Thread: memory layouts for binary search in nbtree
Hi, currently we IIRC use linearly sorted datums for the search in individual btree nodes. Not surprisingly that's often one of the dominant entries in profiles. We could probably improve upon that by using an order more optimized for efficient binary search. See e.g. http://cglab.ca/~morin/misc/arraylayout/ for benchmarks showing benefits. Andres
On 18 May 2016 at 14:25, Andres Freund <andres@anarazel.de> wrote:
--
Hi,
currently we IIRC use linearly sorted datums for the search in
individual btree nodes.
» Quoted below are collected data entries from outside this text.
(** The loop started at the [i]-th entry, when [off] entries of the log precede
    the position it looks at. *)
Lemma appendLoop_merge prev i es rf (off : nat) :
  prev + i - lastIncludedIndex rf = Z.of_nat off -> (off <= length (log rf))%nat ->
  appendLoop prev i es rf =
    Some (with_log (take off (log rf) ++ merge (drop off (log rf)) es) rf).
Proof.
  revert i off. induction es as [|e es IH]; intros i off Hoff Hle; cbn.
  - rewrite merge_nil_r, take_drop. by destruct rf.
  - bcase; [lia|]. unfold toSliceIndex. bcase.
    + destruct (lookup_lt_is_Some_2 (log rf) off) as [x Hx]; [unfold zlen in *; lia|].
      replace (prev + 1 + i - lastIncludedIndex rf - 1) with (Z.of_nat off) by lia.
      assert (zget (log rf) (Z.of_nat off) = Some x) as ->.
      { apply zget_Some_lookup. split; [lia|]. by rewrite Nat2Z.id. }
      cbn. rewrite (drop_S _ _ _ Hx). cbn. bcase.
      * rewrite slice_to_Some, Nat2Z.id by (unfold zlen in *; lia). cbn.
        rewrite (proj2 (Z.eqb_neq _ _)) by done. done.
      * rewrite (proj2 (Z.eqb_eq _ _)) by done.
        rewrite (IH (i + 1) (S off)) by (unfold zlen in *; lia).
        by rewrite (take_S_r _ _ _ Hx), <- (assoc_L (++)).
    + assert (off = length (log rf)) as -> by (unfold zlen in *; lia).
      by rewrite firstn_all, drop_ge.
Qed.

Lemma followLeader_log r term rf :
  log (followLeader r term rf) = log rf /\
  lastIncludedIndex (followLeader r term rf) = lastIncludedIndex rf /\
  lastIncludedTerm (followLeader r term rf) = lastIncludedTerm rf /\
  commitIndex (followLeader r term rf) = commitIndex rf.
Proof. unfold followLeader. by bcase. Qed.

Lemma termAt_ext rf rf' g :
  log rf' = log rf -> lastIncludedIndex rf' = lastIncludedIndex rf ->
  lastIncludedTerm rf' = lastIncludedTerm rf -> termAt rf' g = termAt rf g.
Proof. unfold termAt, toSliceIndex. by intros -> -> ->. Qed.

(** What a successful consistency check leaves behind. *)
Definition appended (args : AppendEntriesArgs C) rf rf' : Prop :=
  let prev := ae_PrevLogIndex args in
  let off := Z.to_nat (prev - lastIncludedIndex rf) in
  lastIncludedIndex rf <= prev <= lastLogIndex rf /\
  termAt rf prev = ae_PrevLogTerm args /\
  log rf' = take off (log rf) ++ merge (drop off (log rf)) (ae_Entries args) /\
  lastIncludedIndex rf' = lastIncludedIndex rf /\
  commitIndex rf' = if commitIndex rf <? ae_LeaderCommit args
                    then Z.min (ae_LeaderCommit args) (lastLogIndex rf')
                    else commitIndex rf.

Lemma appendChecked_spec args rf rf' reply :
  appendChecked args rf = Some (rf', reply) ->
  if aer_Success reply then appended args rf rf' else rf' = rf.
Proof.
  unfold appendChecked. do 3 (bcase; [intros [= <- <-]; done|]).
  rewrite (appendLoop_merge _ _ _ _ (Z.to_nat (ae_PrevLogIndex args - lastIncludedIndex rf)));
    [|lia|unfold lastLogIndex, zlen in *; lia].
  cbn [mbind option_bind]. intros [= <- <-]. cbn [aer_Success].
  unfold appended, lastLogIndex in *. split; [lia|]. split; [done|].
  bcase; cbn in *; split_and!; try done. bcase; lia.
Qed.

Lemma appendChecked_keeps args rf rf' reply :
  appendChecked args rf = Some (rf', reply) ->
  currentTerm rf' = currentTerm rf /\ state rf' = state rf /\
  lastIncludedTerm rf' = lastIncludedTerm rf.
Proof. unfold appendChecked. intros H. go_inv; try done. frames. by bcase. Qed.

Lemma AppendEntries_keeps r args rf rf' reply :
  AppendEntries r args rf = Some (rf', reply) -> aer_Success reply = true ->
  currentTerm rf <= ae_Term args /\ currentTerm rf' = ae_Term args /\
  state rf' = StateFollower /\ lastIncludedTerm rf' = lastIncludedTerm rf.
Proof.
  unfold AppendEntries. bcase; [by intros [= <- <-]|].
  intros (-> & -> & ->)%appendChecked_keeps _. unfold followLeader.
  bcase; cbn; split_and!; done || lia.
Qed.

Lemma AppendEntries_spec r args rf rf' reply :
  AppendEntries r args rf = Some (rf', reply) ->
  if aer_Success reply then appended args rf rf'
  else log rf' = log rf /\ lastIncludedIndex rf' = lastIncludedIndex rf /\
       commitIndex rf' = commitIndex rf.
Proof.
  unfold AppendEntries. bcase; [by intros [= <- <-]|].
  destruct (followLeader_log r (ae_Term args) rf) as (E1 & E2 & E3 & E4).
  intros H%appendChecked_spec. bcase; [|by subst].
  unfold appended, lastLogIndex in *.
  by rewrite E1, E2, E4, (termAt_ext _ _ _ E1 E2 E3) in H.
Qed.

(** Global lookups in a log that was merged after [off] entries. *)
Lemma merged_glookup rf rf' es (off : nat) g :
  (off <= length (log rf))%nat -> lastIncludedIndex rf' = lastIncludedIndex rf ->
  log rf' = take off (log rf) ++ merge (drop off (log rf)) es ->
  glookup rf' g =
    if g <=? lastIncludedIndex rf + Z.of_nat off then glookup rf g
    else merge (drop off (log rf)) es !! Z.to_nat (g - lastIncludedIndex rf - Z.of_nat off - 1).
Proof.
  intros Hoff El Elog. unfold glookup, toSliceIndex. rewrite Elog, El.
  assert (zlen (take off (log rf)) = Z.of_nat off) as Ht.
  { rewrite zlen_take. unfold zlen. lia. }
  bcase.
  - rewrite zget_app_l by lia. apply zget_take. lia.
  - rewrite zget_app_r by lia. rewrite Ht. unfold zget. bcase; [|lia]. f_equal. lia.
Qed.

Lemma drop_lookup_glookup rf (off : nat) k e :
  drop off (log rf) !! k = Some e <->
  glookup rf (lastIncludedIndex rf + Z.of_nat off + 1 + Z.of_nat k) = Some e.
Proof.
  unfold glookup, toSliceIndex. rewrite lookup_drop, zget_Some_lookup.
  replace (Z.to_nat _) with (off + k)%nat by lia. naive_solver lia.
Qed.

(** ** Conflict hints *)

Lemma conflictLoop_spec fuel rf ct idx :
  let res := conflictLoop fuel rf ct idx in
  res <= idx /\
  (idx - lastIncludedIndex rf <= Z.of_nat fuel ->
   res <= lastIncludedIndex rf \/ termAt rf (res - 1) <> ct) /\
  (lastIncludedIndex rf <= idx -> lastIncludedIndex rf <= res) /\
  (forall j, res <= j < idx -> termAt rf j = ct).
Proof.
  cbn. revert idx. induction fuel as [|fuel IH]; intros idx; cbn.
  - split_and!; intros; lia.
  - bcase.
    + destruct (IH (idx - 1)) as (I1 & I2 & I3 & I4).
      split_and!; [lia|intros; apply I2; lia|intros; apply I3; lia|].
      intros j Hj. destruct (decide (j = idx - 1)) as [->|]; [done|]. apply I4. lia.
    + split_and!; intros; lia.
Qed.

(** ** The commit rule *)

(** [peer] is known to hold the log up to [n]: it is the leader itself or its
    [matchIndex] reaches [n]. *)
Definition holds rf (n p : Z) : bool :=
  (p =? me rf) || match zget (matchIndex rf) p with Some m => n <=? m | None => false end.

(** [n] is on a majority of the peers. *)
Definition onMajority rf (n : Z) : bool :=
  Z.of_nat (peers rf) <? 2 * countb (holds rf n) (zrange (peers rf)).

Lemma countMatch_spec ps n k rf c :
  countMatch ps n k rf = Some c ->
  c = k + countb (fun p => bool_decide (p <> me rf) && holds rf n p) ps.
Proof.
  revert k. induction ps as [|p ps IH]; intros k H; cbn in H; cbn [countb].
  - go_inv. lia.
  - unfold holds at 1. go_inv.
    + rewrite bool_decide_eq_false_2 by naive_solver. by apply IH.
    + match goal with E : countMatch _ _ _ _ = _ |- _ => apply IH in E; rewrite E end.
      match goal with E : zget _ _ = Some _ |- _ => rewrite E end.
      rewrite bool_decide_eq_true_2 by done. cbn. bcase; lia.
Qed.

Lemma countMatch_majority n rf c :
  0 <= me rf < Z.of_nat (peers rf) ->
  countMatch (zrange (peers rf)) n 1 rf = Some c ->
  (Z.of_nat (peers rf) / 2 <? c) = onMajority rf n.
Proof.
  intros Hme ->%countMatch_spec. unfold onMajority.
  rewrite (countb_remove (holds rf n) _ (me rf)).
  - apply eq_true_iff_eq. rewrite !Z.ltb_lt. Z.to_euclidean_division_equations. lia.
  - apply NoDup_zrange.
  - by apply elem_of_zrange.
  - unfold holds. by rewrite Z.eqb_refl.
Qed.

(** [n] may be committed by the leader [rf]. *)
Definition committable rf (n : Z) : bool :=
  (termAt rf n =? currentTerm rf) && onMajority rf n.

(** [rf'] is [rf] with the highest committable index up to [n] committed. *)
Definition bestCommit rf (n : Z) rf' : Prop :=
  (rf' = rf /\ forall k, commitIndex rf < k <= n -> committable rf k = false) \/
  (exists m, rf' = signal (with_commitIndex m rf) /\ commitIndex rf < m <= n /\
     committable rf m = true /\ forall k, m < k <= n -> committable rf k = false).

Lemma bestCommit_skip rf n rf' :
  committable rf n = false -> bestCommit rf (n - 1) rf' -> bestCommit rf n rf'.
Proof.
  intros Hn H.
  assert (forall m, (forall k, m < k <= n - 1 -> committable rf k = false) ->
                    forall k, m < k <= n -> committable rf k = false) as Hext.
  { intros m Hm k Hk. destruct (decide (k = n)) as [->|]; [done|]. apply Hm. lia. }
  destruct H as [[-> H]|(m & -> & Hm & Hc & H)]; [by left; eauto|].
  right. exists m. repeat split; eauto; lia.
Qed.
(** A log at least as up to date as one that holds the entry [k] of term [t] holds
    it too, or that entry is settled otherwise. *)
Lemma up_to_date_safe s l l' t k L :
  abs_inv s -> matching s l -> matching s l' -> own s t k L ->
  take (S k) l' = take (S k) L -> upToDate (logInfo l) (logInfo l') ->
  take (S k) l = take (S k) L \/ blocked s t k.
Proof.
  intros Hinv Hm Hm' Ho E Hup. pose proof Ho as (c & e & HL & He & Ht).
  assert (l' !! k = Some e) as He' by (rewrite (take_lookup_eq _ _ _ _ E); [done|lia]).
  assert (k < length l')%nat as Hlen' by by eapply lookup_lt_Some.
  destruct (ai_lead _ Hinv _ _ _ HL) as ([Ht1 _] & _).
  unfold upToDate, logInfo in Hup. cbn in Hup.
  rewrite !last_lookup in Hup.
  destruct (lookup_lt_is_Some_2 l' (pred (length l'))) as [y Hy]; [lia|].
  rewrite Hy in Hup.
  assert (t <= le_Term y) as Hty.
  { rewrite <- Ht. eapply (matching_sorted _ l' k (pred (length l'))); eauto with lia. }
  destruct (l !! pred (length l)) as [x|] eqn:Hx; [|lia].
  destruct (Hm _ _ Hx) as (cx & Lx & HLx & Ex).
  pose proof (lookup_lt_Some _ _ _ Hx) as Hlx.
  replace (S (pred (length l))) with (length l) in Ex by lia.
  rewrite firstn_all in Ex.
  destruct (decide (le_Term x = t)) as [Hxt|Hxt].
  - left. assert (Lx = L) as -> by congruence. rewrite Ex, take_take. f_equal.
    unfold zlen in Hup. lia.
  - destruct (ai_complete _ Hinv t (le_Term x) cx Lx k ltac:(lia) HLx L Ho) as [EL|HB];
      [left|by right].
    destruct (decide (S k <= length l)%nat) as [Hk|Hk].
    { rewrite <- EL, Ex, take_take. f_equal. lia. }
    exfalso. apply Hxt, Z.le_antisymm; [|lia].
    assert (Lx !! k = Some e) as HLk by (rewrite (take_lookup_eq _ _ _ _ EL); [done|lia]).
    rewrite <- Ht. destruct (ai_lead _ Hinv _ _ _ HLx) as (_ & _ & _ & Hsort & _).
    apply (Hsort (pred (length l)) k); [lia| |done].
    assert (take (length l) l = take (length l) Lx) as Ex' by by rewrite firstn_all.
    rewrite <- (take_lookup_eq _ _ _ _ Ex'); [done|lia].
Qed.

#[export] Instance acked_dec s v t m : Decision (acked s v t m).
Proof.
  refine (cast_if (decide (Exists (fun x => x.1 = (v, t) /\ (m <= x.2)%nat) (a_ack s)))).
  - abstract (apply Exists_exists in e as ([[??] m'] & ? & [= -> ->] & ?); by exists m').
  - abstract (intros (m' & ? & ?); apply n0, Exists_exists; by eexists).
Defined.

(** More entries at the end of a log change nothing for those settled. *)
Lemma safe_app s l x t k : safe s l t k -> safe s (l ++ x) t k.
Proof.
  intros Hs L Ho. destruct (Hs L Ho) as [E|?]; [left|by right].
  pose proof (own_length _ _ _ _ Ho). rewrite take_app_le; [done|].
  apply (f_equal length) in E. rewrite !length_take in E. lia.
Qed.

Lemma matching_snoc s l t c x :
  matching s l -> a_lead s !! t = Some (c, l ++ [Entry t x]) -> matching s (l ++ [Entry t x]).
Proof.
  intros Hm HL k e [He|[Hk He]]%lookup_app_Some.
  - destruct (Hm k e He) as (c' & L & HL' & E). exists c', L. split; [done|].
    apply lookup_lt_Some in He. rewrite take_app_le; [done|lia].
  - apply list_lookup_singleton_Some in He as [? <-]. cbn. eauto.
Qed.

Definition lead_ok s t c L : Prop :=
  1 <= t <= a_term s c /\ matching s L /\ (forall e, e ∈ L -> le_Term e <= t) /\
  (forall i j x y, (i <= j)%nat -> L !! i = Some x -> L !! j = Some y ->
     le_Term x <= le_Term y) /\
  (a_term s c = t -> a_log s c = L).

Lemma lead_ok_append s s' c t l cmd :
  abs_inv s -> extends s s' ->
  a_lead s !! t = Some (c, a_log s c) -> l = a_log s c ++ [Entry t cmd] ->
  a_lead s' !! t = Some (c, l) -> a_term s' = a_term s -> a_log s' c = l ->
  lead_ok s' t c l.
Proof.
  intros Hinv Hex HL -> HL' Ht Hlog. destruct (ai_lead _ Hinv _ _ _ HL) as (Hb & Hm & Hle & Hsort & _).
  assert (forall e, e ∈ a_log s c ++ [Entry t cmd] -> le_Term e <= t) as Hle'.
  { intros e [He|He%list_elem_of_singleton]%elem_of_app; [by apply Hle|by subst]. }
  split_and!; try done; try (rewrite ?Ht; lia).
  - eapply matching_snoc; [|done]. by eapply matching_mono.
  - intros i j x y Hij Hx Hy. apply lookup_app_Some in Hy as [Hy|[Hj Hy]].
    + apply lookup_lt_Some in Hy as Hj. rewrite lookup_app_l in Hx by lia. eauto.
    + apply list_lookup_singleton_Some in Hy as [_ <-]. cbn.
      by apply Hle', list_elem_of_lookup_2 with i.
Qed.

Section step.
Context (s s' : Abs C).
Hypothesis (Hinv : abs_inv s).
Hypothesis (Hs : abs_step s s').

Lemma step_ex : extends s s'.
Proof. by apply abs_step_extends. Qed.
Not surprisingly that's often one of the
dominant entries in profiles. We could probably improve upon that by
using an order more optimized for efficient binary search.
See e.g. http://cglab.ca/~morin/misc/arraylayout/ for benchmarks
showing benefits.
Some stuff from >10 years ago about cache conscious btree layout as well. That led to adoption of 64kB pages on some benchmarks.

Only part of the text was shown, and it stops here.